DevOps Guru for RDS now monitors the rate at which the database creates temporary tables and the percentage of those temporary tables that use disk. When these values cross recommended levels over a given period of time, DevOps Guru for RDS creates an insight exposing this situation before it becomes critical.

From the DevOps Guru console, navigate to Insights, choose Proactive, then choose “RDS Temporary Tables On Disk AnomalousProactive Insight with an ongoing status. You will notice this Proactive Insight provides an “Insight overview”, “Metrics” and “Recommendations”.

Insight overview provides you basic information on this insight. In our case, more than 58% of the total temporary tables created per second were using disk, with a sustained rate of two temporary tables on disk created every second, which indicates that query performance is degrading.

Figure 6. Temporary tables created on disk insight overview.

The Metrics panel shows you a graphical representation of the information specific for this insight.
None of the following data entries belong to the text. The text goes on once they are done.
Definition contains (self : MemoryRegion) (address : Z) : bool :=
  is_full_region self
  || (start self <=? address) && ((address <? end_ self) || (end_ self =? memory_end)).

Definition clone (self : MemoryRegion) : MemoryRegion := region_new (start self) (end_ self).

Abbreviation RegionSet := (list MemoryRegion).

Definition region_union (self other : MemoryRegion) : RegionSet :=
  let s := Z.min (start self) (start other) in
  let e := if (end_ self =? memory_end) || (end_ other =? memory_end) then memory_end
           else Z.max (end_ self) (end_ other) in
  if is_adjacent self other || overlaps self other then [region_new s e]
  else [clone self; clone other].

Definition join (self other : MemoryRegion) : option MemoryRegion :=
  match region_union self other with
  | [r] => Some r
  | _ => None
  end.

Definition region_complement (self : MemoryRegion) : RegionSet :=
  if negb (start self =? memory_start) then
    if negb (end_ self =? memory_end) then
      [region_new memory_start (start self); region_new (end_ self) memory_end]
    else [region_new memory_start (start self)]
  else if negb (end_ self =? memory_end) then [region_new (end_ self) memory_end]
  else [].

Definition region_intersection (self other : MemoryRegion) : RegionSet :=
  if negb (overlaps self other) then []
  else
    let s := Z.max (start self) (start other) in
    let e := if end_ self =? memory_end then end_ other
             else if end_ other =? memory_end then end_ self
             else Z.min (end_ self) (end_ other) in
    [region_new s e].

Definition region_difference (self other : MemoryRegion) : option RegionSet :=
  match region_complement other with
  | [] => Some []
  | [c] => Some (region_intersection self c)
  | [c1; c2] => Some (region_intersection self c1 ++ region_intersection self c2)
  | _ => None
  end.

(** ** Operations on sets of regions *)

Definition set_intersection (self other : RegionSet) : RegionSet :=
  flat_map (λ region, omap (λ region2,
    match region_intersection region region2 with [r] => Some r | _ => None end) other) self.

(** Overlapping or adjacent: what the partitions ask. *)
Definition touches (a b : MemoryRegion) : bool := overlaps a b || is_adjacent a b.

(** The fold of [acc.join(region2).unwrap()]. *)
Fixpoint join_all (acc : MemoryRegion) (rs : list MemoryRegion) : option MemoryRegion :=
  match rs with
  | [] => Some acc
  | r :: rs => match join acc r with Some acc => join_all acc rs | None => None end
  end.

Fixpoint union_loop (new_regions other_regions : list MemoryRegion) : option (list MemoryRegion) :=
  match new_regions with
  | [] => Some other_regions
  | region :: rest =>
      match other_regions with
      | [] => Some new_regions
      | _ =>
          match join_all region (filter (λ o, touches region o = true) other_regions) with
          | None => None
          | Some joined =>
              match union_loop rest (filter (λ o, touches region o = false) other_regions) with
              | None => None
              | Some rs => Some (joined :: rs)
              end
          end
      end
  end.
Definition set_union (self other : RegionSet) : option RegionSet :=
  union_loop (clone <$> self) (clone <$> other).

Definition set_complement (self : RegionSet) : RegionSet :=
  fold_left set_intersection (region_complement <$> self) [full_region].

Definition set_insert (self : RegionSet) (new_region : MemoryRegion) : option RegionSet :=
  match join_all new_region (filter (λ r, touches new_region r = true) self) with
  | None => None
  | Some r => Some (filter (λ r, touches new_region r = false) self ++ [r])
  end.

Definition set_new (rs : list MemoryRegion) : option RegionSet :=
  fold_left (λ acc r, match acc with Some s => set_union s [r] | None => None end) rs (Some []).

(** ** Denotations *)

Section denotation.
Context (w : Z).
Hypothesis Hw : 0 < w.

(** A region of [w]-bit addresses, as [region_new] makes them. *)
Definition region_wf (r : MemoryRegion) : Prop :=
  0 <= start r < 2 ^ w ∧ 0 <= end_ r < 2 ^ w ∧ (end_ r = 0 ∨ start r <= end_ r).

Definition set_wf (rs : RegionSet) : Prop := Forall region_wf rs.

(** The end, as an address or as the size of memory. *)
Definition bound (r : MemoryRegion) : Z := if end_ r =? 0 then 2 ^ w else end_ r.

Definition member (rs : RegionSet) (a : Z) : Prop := ∃ r, r ∈ rs ∧ contains r a = true.

Definition address (a : Z) : Prop := 0 <= a < 2 ^ w.
End denotation.

Ltac region_unfold :=
  unfold region_new, contains, overlaps, is_adjacent, is_full_region, region_wf, bound, address, memory_start,
    memory_end in *.

Ltac region_cases :=
  repeat match goal with
  | |- context [?x =? ?y] => destruct (Z.eqb_spec x y)
  | |- context [?x <? ?y] => destruct (Z.ltb_spec x y)
  | |- context [?x <=? ?y] => destruct (Z.leb_spec x y)
  | H : context [?x =? ?y] |- _ => destruct (Z.eqb_spec x y)
  | H : context [?x <? ?y] |- _ => destruct (Z.ltb_spec x y)
  | H : context [?x <=? ?y] |- _ => destruct (Z.leb_spec x y)
  end; cbn [andb orb negb] in *.

(** A region is an interval. *)
Lemma contains_iff w r a : region_wf w r → address w a →
  contains r a = true ↔ start r <= a < bound w r.
Proof. intros H Ha. destruct r as [s e]. region_unfold. cbn [start end_] in *. region_cases; split; intros; try done; lia. Qed.

Lemma region_new_wf w s e : 0 <= s < 2 ^ w → 0 <= e < 2 ^ w → region_wf w (region_new s e).
Proof. intros. region_unfold. cbn [start end_]. region_cases; lia. Qed.

Lemma region_new_id w r : region_wf w r → region_new (start r) (end_ r) = r.
Proof. intros H. destruct r as [s e]. region_unfold. cbn [start end_] in *. f_equal. region_cases; lia. Qed.

Lemma clone_id w r : region_wf w r → clone r = r.
Proof. apply region_new_id. Qed.

Lemma clone_ids w rs : set_wf w rs → clone <$> rs = rs.
Proof. intros H. induction H as [|r rs Hr _ IH]; [done|]. cbn. by rewrite IH, (clone_id w). Qed.

Lemma overlaps_sym a b : overlaps a b = overlaps b a.
Proof. unfold overlaps. btauto. Qed.

Lemma is_adjacent_sym a b : is_adjacent a b = is_adjacent b a.
Proof. unfold is_adjacent. btauto. Qed.

(** Nothing but [r] and [s] contain; overlapping means a common address, up to
    empty regions. *)
Lemma overlaps_false w r s a : region_wf w r → region_wf w s → address w a →
  overlaps r s = false → contains r a = true → contains s a = true → False.
Proof.
  intros Hr Hs Ha O. rewrite !(contains_iff w) by done. destruct r as [r1 r2], s as [s1 s2].
  region_unfold. cbn [start end_] in *. region_cases; try done; lia.
Qed.

Lemma member_nil a : member [] a ↔ False.
Proof. split; [|done]. intros (r & H & _). by apply not_elem_of_nil in H. Qed.

Lemma member_cons r rs a : member (r :: rs) a ↔ contains r a = true ∨ member rs a.
Proof. unfold member. setoid_rewrite elem_of_cons. naive_solver. Qed.

Lemma member_app rs ts a : member (rs ++ ts) a ↔ member rs a ∨ member ts a.
Proof. unfold member. setoid_rewrite elem_of_app. naive_solver. Qed.

Lemma member_one r a : member [r] a ↔ contains r a = true.
Proof. rewrite member_cons, member_nil. tauto. Qed.

Create Rewrite HintDb member.
#[local] Hint Rewrite member_nil member_cons member_app member_one : member.

Lemma region_intersection_wf w r s : region_wf w r → region_wf w s → set_wf w (region_intersection r s).
Proof.
  intros (R1 & R2 & _) (S1 & S2 & _). unfold region_intersection, memory_end.
  destruct (overlaps r s); cbn [negb]; [|constructor]. constructor; [|constructor].
  apply region_new_wf; [lia|]. region_cases; lia.
Qed.

Lemma region_intersection_member w r s a :
  region_wf w r → region_wf w s → address w a →
  member (region_intersection r s) a ↔ contains r a = true ∧ contains s a = true.
Proof.
  intros Hr Hs Ha. pose proof (region_intersection_wf w r s Hr Hs) as W. revert W.
  unfold region_intersection. destruct (overlaps r s) eqn:O; cbn [negb]; intros W.
  - apply Forall_inv in W. rewrite member_one, !(contains_iff w) by done.
    clear O W. destruct r as [r1 r2], s as [s1 s2]. region_unfold. cbn [start end_] in *. region_cases; lia.
  - rewrite member_nil. split; [done|]. intros [H1 H2]. by eapply (overlaps_false w r s a).
Qed.

Lemma region_complement_member w r a :
  region_wf w r → address w a → member (region_complement r) a ↔ contains r a = false.
Proof.
  intros Hr Ha. rewrite <- not_true_iff_false, (contains_iff w) by done. unfold region_complement.
  destruct r as [r1 r2]. region_unfold. cbn [start end_] in *. region_cases; autorewrite with member;
    unfold contains, is_full_region, memory_start, memory_end; cbn [start end_]; region_cases; lia.
Qed.

Lemma region_complement_wf w r : region_wf w r → set_wf w (region_complement r).
Proof.
  intros (R1 & R2 & _). unfold region_complement, memory_start, memory_end.
  region_cases; unfold set_wf; rewrite ?Forall_cons; split_and?; try apply Forall_nil_2; apply region_new_wf; lia.
Qed.

(** ** Sets: intersection, complement and difference *)

Lemma region_intersection_one r s :
  region_intersection r s = [] ∨ ∃ t, region_intersection r s = [t].
Proof. unfold region_intersection. destruct (overlaps r s); [right; by eexists|by left]. Qed.

Lemma set_intersection_elem rs ss t :
  t ∈ set_intersection rs ss ↔ ∃ r s, r ∈ rs ∧ s ∈ ss ∧ region_intersection r s = [t].
Proof.
  unfold set_intersection. rewrite list_elem_of_In, in_flat_map. setoid_rewrite <- list_elem_of_In.
  setoid_rewrite list_elem_of_omap. split.
  - intros (r & Hr & s & Hs & E). exists r, s. split; [done|]. split; [done|].
    destruct (region_intersection_one r s) as [F|[u F]]; rewrite F in *; naive_solver.
  - intros (r & s & Hr & Hs & E). exists r. split; [done|]. exists s. by rewrite E.
Qed.

Lemma set_intersection_wf w rs ss : set_wf w rs → set_wf w ss → set_wf w (set_intersection rs ss).
Proof.
  unfold set_wf. rewrite !Forall_forall. intros R S t. rewrite set_intersection_elem.
  intros (r & s & Hr & Hs & E). pose proof (region_intersection_wf w r s (R _ Hr) (S _ Hs)) as W.
  rewrite E in W. by apply Forall_inv in W.
Qed.

Lemma set_intersection_member w rs ss a :
  set_wf w rs → set_wf w ss → address w a →
  member (set_intersection rs ss) a ↔ member rs a ∧ member ss a.
Proof.
  unfold set_wf. rewrite !Forall_forall. intros R S Ha.
  assert (I : ∀ r s, r ∈ rs → s ∈ ss →
    member (region_intersection r s) a ↔ contains r a = true ∧ contains s a = true).
  { intros r s Hr Hs. apply (region_intersection_member w); auto. }
  split.
  - intros (t & Ht & Ct). apply set_intersection_elem in Ht as (r & s & Hr & Hs & E).
    destruct (I r s Hr Hs) as [K _]. rewrite E, member_one in K. destruct (K Ct).
    split; [by exists r|by exists s].
  - intros [(r & Hr & Cr) (s & Hs & Cs)]. destruct (I r s Hr Hs) as [_ (t & Ht & Ct)]; [done|].
    exists t. split; [|done]. apply set_intersection_elem. exists r, s. split_and!; try done.
    destruct (region_intersection_one r s) as [F|[u F]]; rewrite F in *.
    + by apply not_elem_of_nil in Ht.
    + apply list_elem_of_singleton in Ht. by subst.
Qed.

Lemma full_region_wf w : 0 < w → region_wf w full_region.
Proof. intros. assert (0 < 2 ^ w) by lia. unfold full_region. apply region_new_wf; unfold memory_start, memory_end; lia. Qed.

Lemma fold_intersection w cs : ∀ acc,
  set_wf w acc → Forall (set_wf w) cs →
  set_wf w (fold_left set_intersection cs acc) ∧
  ∀ a, address w a → member (fold_left set_intersection cs acc) a ↔ member acc a ∧ Forall (λ c, member c a) cs.
Proof.
  induction cs as [|c cs IH]; intros acc A C; cbn [fold_left].
  - split; [done|]. intros a Ha. rewrite Forall_nil. tauto.
  - apply Forall_cons in C as [Hc C]. destruct (IH (set_intersection acc c)) as [W M]; [by apply set_intersection_wf|done|].
    split; [done|]. intros a Ha. rewrite M, (set_intersection_member w), Forall_cons by done. tauto.
Qed.

Lemma set_wf_elem w rs r : set_wf w rs → r ∈ rs → region_wf w r.
Proof. unfold set_wf. rewrite Forall_forall. auto. Qed.

Lemma set_complement_spec w rs : 0 < w → set_wf w rs →
  set_wf w (set_complement rs) ∧ ∀ a, address w a → member (set_complement rs) a ↔ ¬ member rs a.
Proof.
  intros Hw R. unfold set_complement. destruct (fold_intersection w (region_complement <$> rs) [full_region]) as [W M].
  - constructor; [by apply full_region_wf|constructor].
  - rewrite Forall_fmap. eapply Forall_impl; [exact R|]. apply region_complement_wf.
  - split; [done|]. intros a Ha. rewrite M, member_one, Forall_fmap, Forall_forall by done. unfold compose. split.
    + intros [_ F] (t & Ht & Ct). specialize (F t Ht).
      rewrite (region_complement_member w) in F; [congruence|by apply (set_wf_elem w rs)|done].
    + intros N. split; [done|]. intros t Ht. apply (region_complement_member w); [by apply (set_wf_elem w rs)|done|].
      destruct (contains t a) eqn:E; [|done]. destruct N. by exists t.
Qed.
You will be presented with the evolution of the amount of temporary tables created on disk per second, the percentage of temporary tables on disk (out of the total number of database-created temporary tables), and of the overall rate at which the temporary tables are created (per second).

Figure 7. Temporary tables created on disk – evolution of the amount of temporary tables created on disk per second.

Figure 8. Temporary tables created on disk – the percentage of temporary tables on disk (out of the total number of database-created temporary tables).

Figure 9. Temporary tables created on disk – overall rate at which the temporary tables are created (per second).

The Recommendations section suggests actions to avoid this situation when possible, such as not using BLOB and TEXT data types, tuning tmp_table_size and max_heap_table_size database parameters, data set reduction, columns indexing and more.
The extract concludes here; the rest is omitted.